──────── INPUT

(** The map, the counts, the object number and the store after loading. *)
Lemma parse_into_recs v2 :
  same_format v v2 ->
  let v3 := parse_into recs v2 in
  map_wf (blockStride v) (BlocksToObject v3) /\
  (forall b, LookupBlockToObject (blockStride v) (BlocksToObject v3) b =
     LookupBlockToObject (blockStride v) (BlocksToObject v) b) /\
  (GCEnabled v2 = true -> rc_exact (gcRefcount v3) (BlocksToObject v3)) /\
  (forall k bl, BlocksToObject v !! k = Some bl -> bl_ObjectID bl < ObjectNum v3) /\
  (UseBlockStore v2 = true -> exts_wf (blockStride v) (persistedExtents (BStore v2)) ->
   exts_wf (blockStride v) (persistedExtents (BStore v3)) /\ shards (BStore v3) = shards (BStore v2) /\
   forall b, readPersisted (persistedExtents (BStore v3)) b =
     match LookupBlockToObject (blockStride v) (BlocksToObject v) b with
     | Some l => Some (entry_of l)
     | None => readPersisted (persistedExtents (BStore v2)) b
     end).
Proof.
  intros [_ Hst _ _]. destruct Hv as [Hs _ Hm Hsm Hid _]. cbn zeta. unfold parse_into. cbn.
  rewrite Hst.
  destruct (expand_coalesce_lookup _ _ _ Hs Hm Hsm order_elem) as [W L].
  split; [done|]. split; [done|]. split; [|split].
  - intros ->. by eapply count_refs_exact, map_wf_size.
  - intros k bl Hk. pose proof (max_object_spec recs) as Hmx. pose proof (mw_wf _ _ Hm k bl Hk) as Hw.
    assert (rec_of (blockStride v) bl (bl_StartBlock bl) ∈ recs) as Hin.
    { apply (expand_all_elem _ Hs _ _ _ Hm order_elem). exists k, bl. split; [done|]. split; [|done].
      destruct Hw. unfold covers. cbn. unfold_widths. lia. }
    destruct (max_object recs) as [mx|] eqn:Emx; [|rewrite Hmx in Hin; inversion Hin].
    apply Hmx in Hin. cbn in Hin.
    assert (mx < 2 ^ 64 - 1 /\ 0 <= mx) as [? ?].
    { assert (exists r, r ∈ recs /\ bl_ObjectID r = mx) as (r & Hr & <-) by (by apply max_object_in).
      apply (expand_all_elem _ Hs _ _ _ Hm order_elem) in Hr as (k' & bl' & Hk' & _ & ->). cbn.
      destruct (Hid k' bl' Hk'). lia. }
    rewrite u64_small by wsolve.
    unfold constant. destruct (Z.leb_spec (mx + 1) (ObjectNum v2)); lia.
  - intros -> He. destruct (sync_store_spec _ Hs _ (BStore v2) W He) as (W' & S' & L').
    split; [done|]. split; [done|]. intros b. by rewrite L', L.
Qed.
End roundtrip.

────────────────
──────── INPUT

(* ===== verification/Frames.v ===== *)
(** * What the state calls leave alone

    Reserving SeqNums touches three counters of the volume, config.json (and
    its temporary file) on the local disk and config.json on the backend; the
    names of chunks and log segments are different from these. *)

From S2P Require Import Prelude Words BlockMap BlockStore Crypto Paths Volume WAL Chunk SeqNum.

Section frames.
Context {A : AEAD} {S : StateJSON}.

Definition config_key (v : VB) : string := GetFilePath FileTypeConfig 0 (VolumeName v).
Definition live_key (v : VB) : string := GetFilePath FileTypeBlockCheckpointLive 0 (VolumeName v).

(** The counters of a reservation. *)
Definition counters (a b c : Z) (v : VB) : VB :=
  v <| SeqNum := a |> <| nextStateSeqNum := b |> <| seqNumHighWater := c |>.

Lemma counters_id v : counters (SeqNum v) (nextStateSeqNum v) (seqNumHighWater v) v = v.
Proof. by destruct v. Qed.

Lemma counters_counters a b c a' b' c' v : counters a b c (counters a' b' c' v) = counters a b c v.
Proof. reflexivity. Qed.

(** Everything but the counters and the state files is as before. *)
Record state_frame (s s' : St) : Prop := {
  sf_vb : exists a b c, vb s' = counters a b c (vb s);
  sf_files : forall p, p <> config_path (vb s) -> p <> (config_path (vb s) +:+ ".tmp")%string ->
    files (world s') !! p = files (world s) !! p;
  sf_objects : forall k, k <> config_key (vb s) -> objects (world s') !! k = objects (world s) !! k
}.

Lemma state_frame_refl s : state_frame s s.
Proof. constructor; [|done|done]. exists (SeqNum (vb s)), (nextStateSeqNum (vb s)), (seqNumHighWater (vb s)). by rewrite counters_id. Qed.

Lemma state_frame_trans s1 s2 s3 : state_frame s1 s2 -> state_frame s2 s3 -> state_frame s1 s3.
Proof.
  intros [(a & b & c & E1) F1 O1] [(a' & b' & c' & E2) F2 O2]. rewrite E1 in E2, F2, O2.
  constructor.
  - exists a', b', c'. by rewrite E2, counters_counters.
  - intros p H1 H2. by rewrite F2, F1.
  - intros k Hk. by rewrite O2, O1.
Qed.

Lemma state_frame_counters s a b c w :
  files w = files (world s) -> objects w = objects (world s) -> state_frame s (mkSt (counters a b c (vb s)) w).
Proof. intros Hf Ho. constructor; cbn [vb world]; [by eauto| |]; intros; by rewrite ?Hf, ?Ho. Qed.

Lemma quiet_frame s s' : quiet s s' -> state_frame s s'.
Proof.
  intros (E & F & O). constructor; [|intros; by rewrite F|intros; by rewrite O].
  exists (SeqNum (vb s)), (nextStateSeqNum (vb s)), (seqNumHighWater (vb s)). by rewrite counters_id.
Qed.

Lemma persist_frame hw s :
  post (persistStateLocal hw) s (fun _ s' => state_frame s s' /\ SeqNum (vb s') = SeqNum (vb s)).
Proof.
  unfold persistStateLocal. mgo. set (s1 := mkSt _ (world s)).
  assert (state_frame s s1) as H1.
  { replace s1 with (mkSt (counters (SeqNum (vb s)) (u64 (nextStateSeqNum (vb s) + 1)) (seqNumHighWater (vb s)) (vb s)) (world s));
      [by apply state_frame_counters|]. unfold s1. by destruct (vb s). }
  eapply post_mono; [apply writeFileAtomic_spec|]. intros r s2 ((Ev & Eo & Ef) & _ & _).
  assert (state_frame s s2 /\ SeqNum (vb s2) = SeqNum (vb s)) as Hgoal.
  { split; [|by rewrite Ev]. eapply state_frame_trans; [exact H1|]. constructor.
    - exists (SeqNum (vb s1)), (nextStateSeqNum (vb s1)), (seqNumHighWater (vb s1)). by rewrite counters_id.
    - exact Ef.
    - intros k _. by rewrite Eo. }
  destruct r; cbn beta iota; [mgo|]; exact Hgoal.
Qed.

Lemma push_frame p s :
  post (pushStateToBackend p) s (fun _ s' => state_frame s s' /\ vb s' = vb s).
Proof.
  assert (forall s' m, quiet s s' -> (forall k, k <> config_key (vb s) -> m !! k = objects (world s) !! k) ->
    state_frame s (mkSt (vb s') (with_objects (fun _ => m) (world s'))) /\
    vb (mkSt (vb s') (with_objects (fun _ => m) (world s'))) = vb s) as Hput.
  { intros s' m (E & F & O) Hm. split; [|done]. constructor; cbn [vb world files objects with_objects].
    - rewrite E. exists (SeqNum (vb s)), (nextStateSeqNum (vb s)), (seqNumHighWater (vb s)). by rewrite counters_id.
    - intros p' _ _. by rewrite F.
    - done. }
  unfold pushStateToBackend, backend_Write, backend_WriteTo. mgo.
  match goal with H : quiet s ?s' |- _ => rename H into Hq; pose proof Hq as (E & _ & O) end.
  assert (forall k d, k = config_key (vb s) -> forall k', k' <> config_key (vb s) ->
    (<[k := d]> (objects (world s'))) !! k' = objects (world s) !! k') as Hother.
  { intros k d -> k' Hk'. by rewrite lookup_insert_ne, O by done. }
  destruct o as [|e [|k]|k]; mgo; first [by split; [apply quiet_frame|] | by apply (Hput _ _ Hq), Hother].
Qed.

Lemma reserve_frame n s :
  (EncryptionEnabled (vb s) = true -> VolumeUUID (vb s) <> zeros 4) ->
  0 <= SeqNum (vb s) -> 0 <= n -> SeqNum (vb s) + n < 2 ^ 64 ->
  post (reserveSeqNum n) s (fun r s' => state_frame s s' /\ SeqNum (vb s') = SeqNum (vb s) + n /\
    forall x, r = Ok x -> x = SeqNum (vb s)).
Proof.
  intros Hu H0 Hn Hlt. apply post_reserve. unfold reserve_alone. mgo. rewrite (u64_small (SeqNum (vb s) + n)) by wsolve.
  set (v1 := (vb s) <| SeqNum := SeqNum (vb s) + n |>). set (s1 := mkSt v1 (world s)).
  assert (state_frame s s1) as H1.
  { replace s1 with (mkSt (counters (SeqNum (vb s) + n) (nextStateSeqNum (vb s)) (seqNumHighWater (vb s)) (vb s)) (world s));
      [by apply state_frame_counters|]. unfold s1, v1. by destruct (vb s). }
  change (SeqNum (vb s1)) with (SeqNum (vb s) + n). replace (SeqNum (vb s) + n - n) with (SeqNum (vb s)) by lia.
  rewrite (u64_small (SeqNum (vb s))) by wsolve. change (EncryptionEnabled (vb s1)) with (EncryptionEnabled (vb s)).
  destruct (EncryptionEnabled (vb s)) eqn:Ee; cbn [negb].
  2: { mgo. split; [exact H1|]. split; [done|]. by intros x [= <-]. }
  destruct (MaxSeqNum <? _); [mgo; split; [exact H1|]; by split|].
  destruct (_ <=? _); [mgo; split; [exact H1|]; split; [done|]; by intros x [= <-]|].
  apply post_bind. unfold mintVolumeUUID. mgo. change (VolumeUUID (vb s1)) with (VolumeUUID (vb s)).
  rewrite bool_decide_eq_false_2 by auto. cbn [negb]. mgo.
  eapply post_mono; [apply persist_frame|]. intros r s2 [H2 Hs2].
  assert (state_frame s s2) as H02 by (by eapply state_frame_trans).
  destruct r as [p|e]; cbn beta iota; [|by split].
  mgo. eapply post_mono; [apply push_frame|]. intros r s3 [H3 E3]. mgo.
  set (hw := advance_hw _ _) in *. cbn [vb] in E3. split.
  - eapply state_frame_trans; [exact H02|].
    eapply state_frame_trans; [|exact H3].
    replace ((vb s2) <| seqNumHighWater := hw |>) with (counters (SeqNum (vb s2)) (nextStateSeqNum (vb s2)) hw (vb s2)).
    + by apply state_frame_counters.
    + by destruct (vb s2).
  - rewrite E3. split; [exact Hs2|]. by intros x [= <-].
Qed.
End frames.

────────────────

* BRIEF *
Every line from the line containing "From S2P Require" through the line containing "files w = files" in the records above must be retyped exactly. Leave out the rest.

* EXERCISE SOLUTION *
From S2P Require Import Prelude Words BlockMap BlockStore Crypto Paths Volume WAL Chunk SeqNum.

Section frames.
Context {A : AEAD} {S : StateJSON}.

Definition config_key (v : VB) : string := GetFilePath FileTypeConfig 0 (VolumeName v).
Definition live_key (v : VB) : string := GetFilePath FileTypeBlockCheckpointLive 0 (VolumeName v).

(** The counters of a reservation. *)
Definition counters (a b c : Z) (v : VB) : VB :=
  v <| SeqNum := a |> <| nextStateSeqNum := b |> <| seqNumHighWater := c |>.

Lemma counters_id v : counters (SeqNum v) (nextStateSeqNum v) (seqNumHighWater v) v = v.
Proof. by destruct v. Qed.

Lemma counters_counters a b c a' b' c' v : counters a b c (counters a' b' c' v) = counters a b c v.
Proof. reflexivity. Qed.

(** Everything but the counters and the state files is as before. *)
Record state_frame (s s' : St) : Prop := {
  sf_vb : exists a b c, vb s' = counters a b c (vb s);
  sf_files : forall p, p <> config_path (vb s) -> p <> (config_path (vb s) +:+ ".tmp")%string ->
    files (world s') !! p = files (world s) !! p;
  sf_objects : forall k, k <> config_key (vb s) -> objects (world s') !! k = objects (world s) !! k
}.

Lemma state_frame_refl s : state_frame s s.
Proof. constructor; [|done|done]. exists (SeqNum (vb s)), (nextStateSeqNum (vb s)), (seqNumHighWater (vb s)). by rewrite counters_id. Qed.

Lemma state_frame_trans s1 s2 s3 : state_frame s1 s2 -> state_frame s2 s3 -> state_frame s1 s3.
Proof.
  intros [(a & b & c & E1) F1 O1] [(a' & b' & c' & E2) F2 O2]. rewrite E1 in E2, F2, O2.
  constructor.
  - exists a', b', c'. by rewrite E2, counters_counters.
  - intros p H1 H2. by rewrite F2, F1.
  - intros k Hk. by rewrite O2, O1.
Qed.

Lemma state_frame_counters s a b c w :
  files w = files (world s) -> objects w = objects (world s) -> state_frame s (mkSt (counters a b c (vb s)) w).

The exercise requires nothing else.